A woman without magnanimity, without generosity, who has no love, and whom a man loves, is a terrible antagonist. To give up or to fight often seems equally impossible.
How is a man going to make a woman have a good time, who is determined not to have it? Lillie had sense enough to see, that, if she settled down into enjoyment of the little agreeablenesses and domesticities of the winter society in Springdale, she should lose her battle, and John would keep her there for life. The only way was to keep him as uncomfortable as possible without really breaking her power over him.
In the long-run, in these encounters of will, the woman has every advantage. The constant dropping that wears away the stone has passed into a proverb.
Lillie meant to go to New York, and have a long campaign at the Follingsbees. The thing had been all promised and arranged between them; and it was necessary that she should appear sufficiently miserable, and that John should be made sufficiently uncomfortable, to consent with effusion, at last, when her intentions were announced.
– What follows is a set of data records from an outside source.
Lemma b64_pos_fixed (y : Q) (M e : Z) :
  (y == inject_Z M * Qpow2 e)%Q → (0 < M ≤ 2 ^ 53)%Z → (-1074 ≤ e)%Z →
  (b64_pos y == y)%Q.
Proof.
  intros Hy [HM0 HM] He.
  set (a := Z.log2 M).
  destruct (Z.log2_spec M HM0) as [Ha1 Ha2]. fold a in Ha1, Ha2.
  assert (Ha0 : (0 ≤ a)%Z) by apply Z.log2_nonneg.
  clearbody a.
  assert (Ha53 : (a ≤ 53)%Z).
  { destruct (decide (a ≤ 53)%Z) as [|Hgt]; [done|].
    assert (2 ^ 54 ≤ 2 ^ a)%Z by (apply Z.pow_le_mono_r; lia). lia. }
  pose proof (Qpow2_pos e) as Hpe.
  assert (HL : Qlog2 y = (a + e)%Z).
  { apply Qlog2_unique; rewrite Hy.
    - rewrite Qpow2_plus, <- (Qpow2_Z a) by done.
      apply Qmult_le_compat_r; [by rewrite <- Zle_Qle|Lqa.lra].
    - replace (a + e + 1)%Z with (Z.succ a + e)%Z by lia.
      rewrite Qpow2_plus, <- (Qpow2_Z (Z.succ a)) by lia.
      apply Qmult_lt_compat_r; [done|by rewrite <- Zlt_Qlt]. }
  destruct (decide (a ≤ 52)%Z) as [Hle|Hgt].
  - apply (b64_pos_exact y (M * 2 ^ (e - b64_exp y))).
    assert (He' : (b64_exp y ≤ e)%Z).
    { unfold b64_exp. rewrite HL. lia. }
    rewrite inject_Z_mult, Qpow2_Z by lia. rewrite Hy at 1.
    rewrite <- Qmult_assoc, <- Qpow2_plus.
    by replace (e - b64_exp y + b64_exp y)%Z with e by lia.
  - assert (a = 53%Z) as -> by lia. assert (M = (2 ^ 53)%Z) by lia. subst M.
    apply (b64_pos_exact y (2 ^ 52)).
    assert (He' : b64_exp y = (e + 1)%Z).
    { unfold b64_exp. rewrite HL. lia. }
    rewrite He', Hy, (Qpow2_Z 53), (Qpow2_Z 52), <- !Qpow2_plus by lia.
    by replace (52 + (e + 1))%Z with (53 + e)%Z by lia.
Qed.

Lemma b64_pos_significand (x : Q) :
  (0 < x)%Q → (0 ≤ round_half_even (x / Qpow2 (b64_exp x)) ≤ 2 ^ 53)%Z.
Proof.
  intros Hx. set (e := b64_exp x). pose proof (Qpow2_pos e) as Hpe.
  destruct (Qlog2_spec x Hx) as [_ Hlt]. split.
  - rewrite <- (round_half_even_Z 0). apply round_half_even_le.
    apply Qle_shift_div_l; [done|]. change (inject_Z 0) with 0%Q. Lqa.lra.
  - rewrite <- (round_half_even_Z (2 ^ 53)). apply round_half_even_le.
    apply Qle_shift_div_r; [done|]. rewrite Qpow2_Z, <- Qpow2_plus by lia.
    assert (Qpow2 (Qlog2 x + 1) <= Qpow2 (53 + e))%Q
      by (apply Qpow2_le; unfold e, b64_exp; lia).
    Lqa.lra.
Qed.

Lemma b64_idem_pos (x : Q) : (0 < x)%Q → b64 (b64 x) = b64 x.
Proof.
  intros Hx. rewrite (b64_of_pos x Hx).
  set (x' := Qred x). assert (Hx' : (0 < x')%Q) by (unfold x'; by rewrite Qred_correct).
  pose proof (b64_pos_significand x' Hx') as [HM0 HM].
  set (M := round_half_even (x' / Qpow2 (b64_exp x'))) in *.
  assert (Hy : (b64_pos x' == inject_Z M * Qpow2 (b64_exp x'))%Q) by done.
  destruct (decide (M = 0%Z)) as [HMz|HMnz].
  - assert (Hz : Qred (b64_pos x') = 0%Q).
    { change 0%Q with (Qred 0). apply Qred_complete. rewrite Hy, HMz. ring. }
    by rewrite Hz.
  - pose proof (Qpow2_pos (b64_exp x')) as Hpe.
    assert (Hpos : (0 < b64_pos x')%Q).
    { rewrite Hy. apply Qmult_lt_0_compat; [|done].
      change 0%Q with (inject_Z 0). rewrite <- Zlt_Qlt. lia. }
    rewrite (b64_of_pos (Qred (b64_pos x'))) by (by rewrite Qred_correct).
    apply Qred_complete.
    set (Y := Qred (Qred (b64_pos x'))).
    assert (HY : (Y == b64_pos x')%Q) by (unfold Y; by rewrite !Qred_correct).
    rewrite (b64_pos_fixed Y M (b64_exp x'));
      [exact HY|by rewrite HY|lia|unfold b64_exp; lia].
Qed.

Lemma b64_idem (x : Q) : b64 (b64 x) = b64 x.
Proof.
  destruct (Q_dec 0 x) as [[Hx|Hx]|Hx].
  - by apply b64_idem_pos.
  - assert (Hn : b64 x = (- b64 (- x))%Q).
    { rewrite b64_opp. destruct (b64 x) as [n d]. unfold Qopp. cbn [Qnum Qden].
      by rewrite Z.opp_involutive. }
    rewrite Hn, b64_opp, b64_idem_pos; [done|Lqa.lra].
  - rewrite (b64_zero x) by (by symmetry). done.
Qed.

(** ** Arrays and disks *)

Lemma Qltb_lt x y : Qltb x y = true ↔ (x < y)%Q.
Proof.
  unfold Qltb. rewrite negb_true_iff. split.
  - intros H. apply Qnot_le_lt. intros Hle.
    apply Qle_bool_iff in Hle. congruence.
  - intros H. destruct (Qle_bool y x) eqn:E; [|done].
    apply Qle_bool_iff in E. exfalso. eapply Qlt_not_le; eauto.
Qed.

Lemma shaped_np_zeros shape : shaped shape (np_zeros shape).
Proof.
  unfold shaped, np_zeros. split.
  - by rewrite length_replicate.
  - apply Forall_replicate. by rewrite length_replicate.
Qed.

Lemma shaped_setitem shape a p v : shaped shape a → shaped shape (setitem a p v).
Proof.
  intros [Hl Hr]. unfold setitem. split.
  - by rewrite length_alter.
  - apply Forall_alter; [done|]. intros row _ Hrow. by rewrite length_insert.
Qed.

Lemma shaped_setitems shape ps : ∀ a v, shaped shape a → shaped shape (setitems a ps v).
Proof.
  unfold setitems. induction ps as [|p ps IH]; intros a v Ha; simpl; [done|].
  apply IH. by apply shaped_setitem.
Qed.

Lemma getitem_in_shape shape a p :
  shaped shape a → in_shape shape p → is_Some (getitem a p).
Proof.
  intros [Hl Hr] [H1 H2]. unfold getitem.
  destruct (lookup_lt_is_Some_2 a p.1) as [row Hrow]; [lia|].
  rewrite Hrow. simpl.
  apply lookup_lt_is_Some_2.
  rewrite Forall_lookup in Hr. rewrite (Hr _ _ Hrow). done.
Qed.

Lemma getitem_Some_in_shape shape a p v :
  shaped shape a → getitem a p = Some v → in_shape shape p.
Proof.
  intros [Hl Hr]. unfold getitem, in_shape.
  destruct (a !! p.1) as [row|] eqn:Hrow; simpl; [|done].
  intros Hc. split.
  - rewrite <- Hl. by eapply lookup_lt_Some.
  - rewrite Forall_lookup in Hr. rewrite <- (Hr _ _ Hrow). by eapply lookup_lt_Some.
Qed.

Lemma getitem_setitem_eq shape a p v :
  shaped shape a → in_shape shape p → getitem (setitem a p v) p = Some v.
Proof.
  intros Ha Hp. destruct (getitem_in_shape _ _ _ Ha Hp) as [w Hw].
  revert Hw. unfold getitem, setitem. rewrite list_lookup_alter_eq.
  destruct (a !! p.1) as [row|]; simpl; [|done].
  intros Hw. apply list_lookup_insert_eq. by eapply lookup_lt_Some.
Qed.

Lemma getitem_setitem_ne a p q v :
  p ≠ q → getitem (setitem a p v) q = getitem a q.
Proof.
  intros Hne. unfold getitem, setitem.
  destruct (decide (p.1 = q.1)) as [Heq|Hr].
  - rewrite Heq, list_lookup_alter_eq.
    destruct (a !! q.1) as [row|]; simpl; [|done].
    apply list_lookup_insert_ne. intros Hc. apply Hne.
    destruct p, q; simpl in *; congruence.
  - by rewrite list_lookup_alter_ne.
Qed.

Lemma getitem_setitems shape ps : ∀ a v q,
  shaped shape a → Forall (in_shape shape) ps →
  getitem (setitems a ps v) q = if decide (q ∈ ps) then Some v else getitem a q.
Proof.
  unfold setitems. induction ps as [|p ps IH]; intros a v q Ha Hps; cbn [foldl].
  - rewrite decide_False; [done|]. intros H; inversion H.
  - apply Forall_cons in Hps as [Hp Hps].
    rewrite IH by (try apply shaped_setitem; done).
    destruct (decide (q ∈ ps)) as [Hin|Hnin].
    + rewrite decide_True; [done|by right].
    + destruct (decide (p = q)) as [->|Hne].
      * rewrite decide_True by left. by eapply getitem_setitem_eq.
      * rewrite decide_False.
        -- by apply getitem_setitem_ne.
        -- intros Hc. apply elem_of_cons in Hc as [?|?]; congruence.
Qed.

Lemma elem_of_grid shape p : p ∈ grid shape ↔ in_shape shape p.
Proof.
  unfold grid, in_shape. destruct p as [r c]. simpl.
  rewrite list_elem_of_bind. split.
  - intros (r' & Hc & Hr). apply list_elem_of_bind in Hc as (c' & Hp & Hc).
    apply list_elem_of_singleton in Hp. inversion Hp; subst.
    apply elem_of_seq in Hr, Hc. lia.
  - intros [Hr Hc]. exists r. split; [|apply elem_of_seq; lia].
    apply list_elem_of_bind. exists c. split; [by apply list_elem_of_singleton|].
    apply elem_of_seq; lia.
Qed.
These purposes were not distinctly stated to herself; for, as we have before intimated, uncultivated natures, who have never thought for a serious moment on self-education, or the way their character is forming, act purely from a sort of instinct, and do not even in their own minds fairly and squarely face their own motives and purposes; if they only did, their good angel would wear a less dejected look than he generally must.
Lillie had power enough, in that small circle, to stop and interrupt almost all its comfortable literary culture. The reading of Froude was given up. John could not go to the study club; and, after an evening or two of trying to read up at home, he used to stay an hour later at his office. Lillie would go with him on Tuesday evening, after the readings were over; and then it was understood that all parties were to devote themselves to making the evening pass agreeable to her. She was to be put forward, kept in the foreground, and every thing arranged to make her appear the queen of the fete. They had tableaux, where Rose made Lillie into marvellous pictures, which all admired and praised. They had little dances, which Lillie thought rather stupid and humdrum, because they were not en grande toilette; yet Lillie always made a great merit of putting up with her life at Springdale. A pleasant English writer has a lively paper on the advantages of being a “cantankerous fool,” in which he goes to show that men or women of inferior moral parts, little self-control, and great selfishness, often acquire an absolute dominion over the circle in which they move, merely by the exercise of these traits. Every one being anxious to please and pacify them, and keep the peace with them, there is a constant succession of anxious compliances and compromises going on around them; by all of which they are benefited in getting their own will and way.